With the exception of historical information, the matters discussed in Managements Discussion & Analysis of Financial Condition and Results of Operations includes forward-looking statements. These forward-looking statements are based on various assumptions. The Company cautions that, while it believes such assumptions to be reasonable and makes them in good faith, assumed facts almost always vary from actual results. The differences between assumed facts and actual results can be material. The Company is including this cautionary statement to take advantage of the safe harbor provisions of the Private Securities Litigation Reform Act of 1995 for any forward-looking statements made by, or on behalf of, the Company. The factors identified in this cautionary statement are important factors (but not necessarily all important factors) that could cause actual results to differ materially from those expressed in any forward-looking statement made by, or on behalf of, the Company.
RESULTS OF OPERATIONS
Three Months Ended March 31, 2005 vs. Three Months Ended March 31, 2004
The Company reported net income of $22.4 million ($0.43 per diluted share) from operating revenues of $185.5 million for the second quarter ended March 31, 2005, compared with net income of $6.0 million ($0.12 per diluted share) from revenues of $143.0 million for the second quarter of fiscal year 2004. Net income for the second quarter of fiscal 2004 includes $4.3 million ($0.09 per diluted share) of gains from the sale of available-for-sale securities. There were no material security transactions in the second quarter of fiscal 2005.

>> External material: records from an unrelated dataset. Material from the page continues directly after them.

(* ===== verification/EscrowVotes.v ===== *)
(** * Escrow: arbitration cases and their votes

    The tables of the arbitration pool in every run of requests: who may vote, how
    often, and that what a case decides is the tally of its votes. *)

From S2P Require Import Prelude PyBytes PyJson PyDatetime PyFloat PyHoare PySort SettlementEngine PaymentCycle ResponsibilityGraph EscrowDb CapacityLedger Vouchers PaymentCodes ProgressReceipts AutoArbitration SettlementRoutes ArbitrationPool EscrowFlow EscrowRuns.
#[local] Open Scope string_scope.
#[local] Open Scope py_scope.

(** ** The tables *)

Definition vote_key (v : vote_row) : string * string := (vt_case v, vt_arbitrator v).
Definition assignment_key (a : assignment_row) : string * string := (a_case a, a_arbitrator a).

(** A percentage comes with partial votes and with no other. *)
Definition vote_shape (v : vote_row) : Prop :=
  match vt_partial v with
  | Some p => vt_decision v = PARTIAL /\ in_percent p = true
  | None => vt_decision v <> PARTIAL
  end.
(** Open until the votes suffice, then decided by them. *)
Definition case_shape (vs : list vote_row) (c : case_row) : Prop :=
  (1 <= k_required c <= 21)%Z /\
  match k_status c with
  | A_OPEN | A_VOTING => k_outcome c = None /\ (Z.of_nat (length (votes_of (k_id c) vs)) < k_required c)%Z
  | A_DECIDED | A_EXECUTED => Z.of_nat (length (votes_of (k_id c) vs)) = k_required c
      /\ k_outcome c = Some (tally (votes_of (k_id c) vs)).1 /\ k_partial c = (tally (votes_of (k_id c) vs)).2
  | A_CANCELLED => False
  end.

Section Poll.
Context (uid : nat -> string).

Record poll (members : list pool_member) (cs : list case_row) (asg : list assignment_row) (vs : list vote_row) (n : nat) : Prop := {
  po_members : NoDup (map m_id members);
  po_fresh : forall c, c ∈ cs -> exists i, (i < n)%nat /\ k_id c = uid i;
  po_cases : NoDup (map k_id cs);
  po_tasks : NoDup (map k_task_id cs);
  po_assignments : NoDup (map assignment_key asg);
  po_votes : NoDup (map vote_key vs);
  po_assigned : forall v, v ∈ vs -> vote_key v ∈ map assignment_key asg;
  po_known : forall v, v ∈ vs -> exists c, c ∈ cs /\ k_id c = vt_case v;
  po_partial : forall v, v ∈ vs -> vote_shape v;
  po_state : forall c, c ∈ cs -> case_shape vs c
}.
Definition polled (w : world) : Prop :=
  poll (pool (db w)) (cases (db w)) (assignments (db w)) (votes (db w)) (drawn w).
(* ===== verification/EscrowProgress.v ===== *)
(** * Escrow: progress receipts in every run

    The table of progress receipts only grows; a stored receipt changes once, when
    it is confirmed; identifiers and evidence are never used twice, and the
    receipts of a task are in the order of their timestamps. *)

From Stdlib Require Import Sorted.
From S2P Require Import Prelude PyBytes PyJson PyDatetime PyFloat PyHoare SettlementEngine PaymentCycle ResponsibilityGraph EscrowDb CapacityLedger Vouchers PaymentCodes ProgressReceipts AutoArbitration SettlementRoutes ArbitrationPool EscrowFlow EscrowRuns.
#[local] Open Scope string_scope.
#[local] Open Scope py_scope.

(** ** Rows *)

(** What of a receipt identifies its evidence. *)
Definition evidence_key (p : progress_row) : string * string * string :=
  (pr_task_id p, pr_evidence_hash p, pr_runtime_log_hash p).
Definition percents_ok (p : progress_row) : Prop := in_percent (pr_percent p) = true /\ in_percent (pr_claimed p) = true.
(** Of one task, not later than. *)
Definition in_order (p q : progress_row) : Prop := pr_task_id p = pr_task_id q -> (pr_timestamp p <= pr_timestamp q)%Z.

(** A receipt and a later state of it. *)
Definition confirmed_from (p p' : progress_row) : Prop :=
  p' = p \/ (pr_status p <> P_CONFIRMED /\ exists at_, p' = confirm_row at_ p).
Definition extends (l0 l : list progress_row) : Prop := exists l1 l2, l = (l1 ++ l2)%list /\ Forall2 confirmed_from l0 l1.

Record progress_ok (l : list progress_row) : Prop := {
  pk_ids : NoDup (map pr_id l);
  pk_evidence : NoDup (map evidence_key l);
  pk_percents : Forall percents_ok l;
  pk_order : StronglySorted in_order l
}.
Definition tracked (l0 : list progress_row) (l : list progress_row) : Prop := progress_ok l /\ extends l0 l.

Lemma confirmed_from_refl p : confirmed_from p p.
Proof. by left. Qed.
Lemma confirmed_from_trans p q r : confirmed_from p q -> confirmed_from q r -> confirmed_from p r.
Proof. intros [->|[Hp [a ->]]]; [done|]. intros [->|[Hq _]]; [right; split; [done|by exists a]|by destruct Hq]. Qed.
Lemma extends_refl l : extends l l.
Proof. exists l, []. rewrite app_nil_r. split; [done|]. induction l; constructor; auto using confirmed_from_refl. Qed.
Lemma Forall2_then l0 l1 l2 : Forall2 confirmed_from l0 l1 -> Forall2 confirmed_from l1 l2 -> Forall2 confirmed_from l0 l2.
Proof.
  intros H. revert l2. induction H as [|p q l0 l1 Hpq _ IH]; intros l2 H2; inversion H2; subst; constructor; [|by apply IH].
  by eapply confirmed_from_trans.
Qed.
Lemma extends_snoc l0 l p : extends l0 l -> extends l0 (l ++ [p])%list.
Proof. intros (l1 & l2 & -> & H). exists l1, (l2 ++ [p])%list. split; [by rewrite app_assoc|done]. Qed.
Lemma extends_change l0 l l' : extends l0 l -> Forall2 confirmed_from l l' -> extends l0 l'.
Proof.
  intros (l1 & l2 & -> & H) Hc. apply Forall2_app_inv_l in Hc as (k1 & k2 & H1 & _ & ->). exists k1, k2. split; [done|].
  by eapply Forall2_then.
Qed.

(** ** Confirming *)

Lemma confirm_where_map {B} (f : progress_row -> B) c at_ l : (forall a p, f (confirm_row a p) = f p) ->
  map f (confirm_where c at_ l) = map f l.
Proof. intros H. unfold confirm_where. rewrite map_map. apply map_ext. intros p. by destruct (c p). Qed.
Lemma confirm_where_ok c at_ l : progress_ok l -> progress_ok (confirm_where c at_ l).
Proof.
  intros [H1 H2 H3 H4]. split.
  - by rewrite confirm_where_map.
  - by rewrite confirm_where_map.
  - apply Forall_map. eapply Forall_impl; [exact H3|]. intros p. by destruct (c p).
  - clear -H4. induction H4 as [|p l H IH Hp]; cbn; constructor; [done|].
    apply Forall_map. eapply Forall_impl; [exact Hp|]. intros q. unfold in_order. by destruct (c p), (c q).
Qed.
Lemma confirm_where_change c at_ l : (forall p, p ∈ l -> c p = true -> pr_status p <> P_CONFIRMED) ->
  Forall2 confirmed_from l (confirm_where c at_ l).
Proof.
  induction l as [|p l IH]; intros H; [constructor|]. cbn. constructor.
  - destruct (c p) eqn:E; [right; split; [apply H; [left|done]|by exists at_]|by left].
  - apply IH. intros q Hq. apply H. by right.
Qed.
Lemma tracked_confirm l0 c at_ l : tracked l0 l -> (forall p, p ∈ l -> c p = true -> pr_status p <> P_CONFIRMED) ->
  tracked l0 (confirm_where c at_ l).
Proof. intros [H1 H2] Hc. split; [by apply confirm_where_ok|]. by eapply extends_change, confirm_where_change. Qed.

(** ** Submitting *)

(** The latest receipt of a task is not earlier than any of it. *)
Lemma later_max l best :
  match fold_left later l best with
  | Some m => (forall p, p ∈ l -> (pr_timestamp p <= pr_timestamp m)%Z)
      /\ match best with Some b => (pr_timestamp b <= pr_timestamp m)%Z | None => True end
  | None => l = [] /\ best = None
  end.
Proof.
  revert best. induction l as [|p l IH]; intros best; cbn.
  - destruct best; [split; [by intros ? ?%elem_of_nil|lia]|done].
  - specialize (IH (later best p)). destruct (fold_left later l (later best p)) as [m|] eqn:E.
    + destruct IH as [Hl Hb]. unfold later in Hb. destruct best as [b|].
      * destruct (Z.ltb_spec (pr_timestamp b) (pr_timestamp p)); (split; [intros q [->|Hq]%elem_of_cons; [lia|by apply Hl]|lia]).
      * split; [|done]. intros q [->|Hq]%elem_of_cons; [lia|by apply Hl].
    + destruct IH as [_ IH]. unfold later in IH. destruct best; [by destruct (_ <? _)%Z|done].
Qed.
Lemma StronglySorted_snoc {A} (R : A -> A -> Prop) l x : StronglySorted R l -> Forall (fun y => R y x) l ->
  StronglySorted R (l ++ [x])%list.
Proof.
  induction 1 as [|y l H IH Hy]; intros Hx; cbn; [by repeat constructor|]. inversion Hx; subst. constructor; [by apply IH|].
  apply Forall_app. split; [done|by constructor].
Qed.

(** What the checks of a submission establish. *)
Lemma tracked_submit l0 l p : tracked l0 l -> percents_ok p ->
  existsb (fun q => str_eqb (pr_id q) (pr_id p)) l = false -> existsb (same_hashes p) l = false ->
  match latest_progress (pr_task_id p) l with Some m => (pr_timestamp m <= pr_timestamp p)%Z | None => True end ->
  tracked l0 (l ++ [p])%list.
Proof.
  intros [[H1 H2 H3 H4] He] Hp Hid Hev Hts. split; [split|by apply extends_snoc].
  - rewrite map_app. apply NoDup_snoc; [done|]. intros (q & E & Hq)%list_elem_of_fmap. apply not_true_iff_false in Hid.
    apply Hid, existsb_exists. exists q. split; [by apply list_elem_of_In|]. cbn in E. by rewrite E, str_eqb_refl.
  - rewrite map_app. apply NoDup_snoc; [done|]. intros (q & E & Hq)%list_elem_of_fmap. apply not_true_iff_false in Hev.
    apply Hev, existsb_exists. exists q. split; [by apply list_elem_of_In|]. injection E as E1 E2 E3.
    unfold same_hashes, of_task. by rewrite E1, E2, E3, !str_eqb_refl.
  - apply Forall_app. split; [done|by constructor].
  - apply StronglySorted_snoc; [done|]. apply Forall_forall. intros q Hq Ht. unfold latest_progress in Hts.
    pose proof (later_max (List.filter (of_task (pr_task_id p)) l) None) as Hm.
    assert (q ∈ List.filter (of_task (pr_task_id p)) l) as Hin.
    { apply list_elem_of_In, filter_In. split; [by apply list_elem_of_In|]. unfold of_task. by rewrite Ht, str_eqb_refl. }
    destruct (fold_left later _ None) as [m|]; [destruct Hm as [Hm _]; specialize (Hm q Hin); lia|].
    destruct Hm as [Hm _]. rewrite Hm in Hin. by apply elem_of_nil in Hin.
Qed.

(** ** Requests *)

Section Requests.
Context (cfg : settings) (sql_sum : list float -> float) (uid : nat -> string).
Context (verify_launch verify_buyer : CreateVoucherRequest -> option string).
Context (meta : voucher_terms -> string -> list (string * json)).
Context (l0 : list progress_row).
Definition track (w : world) : Prop := tracked l0 (progress (db w)).
(** The table is this. *)
Definition has_progress (l : list progress_row) (w : world) : Prop := progress (db w) = l.

Lemma with_progress {A} (m : MW A) :
  (forall l, tracked l0 l -> triple (has_progress l) m (fun _ => track)) -> safe track m.
Proof. intros H w w' a Hw. by apply (H _ Hw w w' a). Qed.
Lemma progress_tracked l w : tracked l0 l -> has_progress l w -> track w.
Proof. by intros H <-. Qed.

Local Ltac frame := stays ltac:(fail).
(** Along an operation, up to what writes a receipt. *)
Local Ltac walk :=
  walk_until ltac:(idtac; lazymatch goal with |- triple _ (py_bind (match ?x with _ => _ end) _) _ => destruct x eqn:? end).

Lemma write_rule {A} l (f : datetime -> list progress_row -> list progress_row) (k : unit -> MW A) :
  (forall at_, tracked l0 (f at_ l)) -> (forall l, safe (has_progress l) (k tt)) ->
  triple (has_progress l) (py_modify (fun w => set_progress (f (now w) (progress (db w))) w) ;;; k tt) (fun _ => track).
Proof.
  intros Hf Hk w w' a <- Hr. exact (progress_tracked _ _ (Hf (now w)) (Hk _ _ w' a eq_refl Hr)).
Qed.

Lemma submit_safe actor p : safe track (submit_progress_receipt cfg actor p).
Proof.
  apply with_progress. intros l Hl. unfold submit_progress_receipt, settlement_of, load_settlement, require_actor_matches. walk.
  all: refine (write_rule l (fun _ l => l ++ [p])%list (fun _ => save_settlement _ ;;; py_ret p) (fun _ => _) _); [|intros; frame].
  all: match goal with H : has_progress ?l ?s |- tracked _ (?l ++ _)%list => rewrite H in * end.
  all: apply tracked_submit; [done|by apply andb_true_iff|by apply negb_true_iff|by apply negb_true_iff|].
  all: match goal with H : latest_progress _ _ = _ |- _ => rewrite H end; try done.
  all: apply Z.ltb_ge, negb_true_iff; assumption.
Qed.

(** Only the receipt that was found has its identifier. *)
Lemma only_found l id p : NoDup (map pr_id l) -> List.find (fun p => str_eqb (pr_id p) id) l = Some p ->
  forall q, q ∈ l -> str_eqb (pr_id q) id = true -> q = p.
Proof.
  intros Hn Hf q Hq E%bool_decide_eq_true. apply find_some in Hf as [Hp%list_elem_of_In Ep%bool_decide_eq_true].
  apply list_elem_of_lookup in Hq as [i Hi], Hp as [j Hj].
  assert (i = j) as ->; [|congruence]. apply (NoDup_lookup (map pr_id l) i j id); [done|..]; change (map pr_id l) with (pr_id <$> l).
  - by rewrite list_lookup_fmap, Hi, <- E.
  - by rewrite list_lookup_fmap, Hj, <- Ep.
Qed.

Local Ltac confirms :=
  lazymatch goal with |- triple (has_progress ?l) (py_bind (py_modify (fun w => set_progress (confirm_where ?c (now w) (progress (db w))) w)) ?k) _ =>
    apply (write_rule l (fun at_ => confirm_where c at_) k); [intros ?; apply tracked_confirm; [assumption|]|intros; frame] end.

Lemma confirm_safe actor id : safe track (confirm_progress_receipt cfg actor id).
Proof.
  apply with_progress. intros l Hl. unfold confirm_progress_receipt, settlement_of, load_settlement, require_buyer. walk.
  1: by apply (progress_tracked l).
  all: confirms.
  all: match goal with H : has_progress _ ?s, F : List.find _ (progress (db ?s)) = Some _ |- _ => rewrite H in F end.
  all: intros q Hq Eq; rewrite (only_found _ _ _ (pk_ids _ (proj1 Hl)) Heqo q Hq Eq); exact (proj1 (bool_decide_eq_false _) Heqb).
Qed.
Lemma timeout_safe actor task us : safe track (timeout_confirm_progress cfg actor task us).
Proof.
  apply with_progress. intros l Hl. unfold timeout_confirm_progress, settlement_of, load_settlement, require_buyer. walk.
  all: confirms.
  all: intros p Hp Ho; unfold overdue in Ho; apply andb_true_iff in Ho as [[_ Ho%bool_decide_eq_true]%andb_true_iff _]; by rewrite Ho.
Qed.

(** *** Every request *)

Local Hint Resolve submit_safe confirm_safe timeout_safe : safe.
Local Hint Opaque submit_progress_receipt confirm_progress_receipt timeout_confirm_progress : safe.

Lemma track_bodies op : safe track (body cfg sql_sum uid verify_launch verify_buyer meta op).
Proof. bodies. Qed.
End Requests.

(** ** Runs *)

Lemma tracked_empty t l : l = [] -> tracked l (progress (db (empty_world t))).
Proof. intros ->. split; [split; constructor|apply extends_refl]. Qed.

Section Runs.
Context (cfg : settings) (sql_sum : list float -> float) (uid : nat -> string).
Context (verify_launch verify_buyer : CreateVoucherRequest -> option string).
Context (meta : voucher_terms -> string -> list (string * json)).
Abbreviation run ops w := (escrow_run cfg sql_sum uid verify_launch verify_buyer meta ops w).

Lemma track_run l0 ops w : track l0 w -> track l0 (run ops w).
Proof.
  apply (run_keeps cfg sql_sum uid verify_launch verify_buyer meta (fun d _ => tracked l0 (progress d))).
  exact (track_bodies cfg sql_sum uid verify_launch verify_buyer meta l0).
Qed.

(** In every run the progress receipts have distinct identifiers, no evidence is
    claimed twice for a task, percentages lie between 0 and 100, and the receipts of
    a task are stored in the order of their timestamps; whatever requests follow, the
    table only grows at its end, and a stored receipt changes only by being
    confirmed, once. *)
Theorem progress_append_only ops ops' t :
  let l := progress (db (run ops (empty_world t))) in
  progress_ok l /\ extends l (progress (db (run (ops ++ ops') (empty_world t)))).
Proof.
  destruct (track_run [] ops (empty_world t) (tracked_empty t [] eq_refl)) as [Hok _]. split; [exact Hok|].
  unfold escrow_run. rewrite fold_left_app. cbn [fold_left].
  exact (proj2 (track_run _ ops' _ (conj Hok (extends_refl _)))).
Qed.
End Runs.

The following tables summarize operations by business segment for the three months ended March 31, 2005 and 2004. Operating statistics in the tables exclude the effects of offshore platform and international management contracts, and do not include reimbursements of out-of-pocket expenses in revenue, expense and margin per day calculations. Per day calculations for international operations also exclude gains and losses from translation of foreign currency transactions.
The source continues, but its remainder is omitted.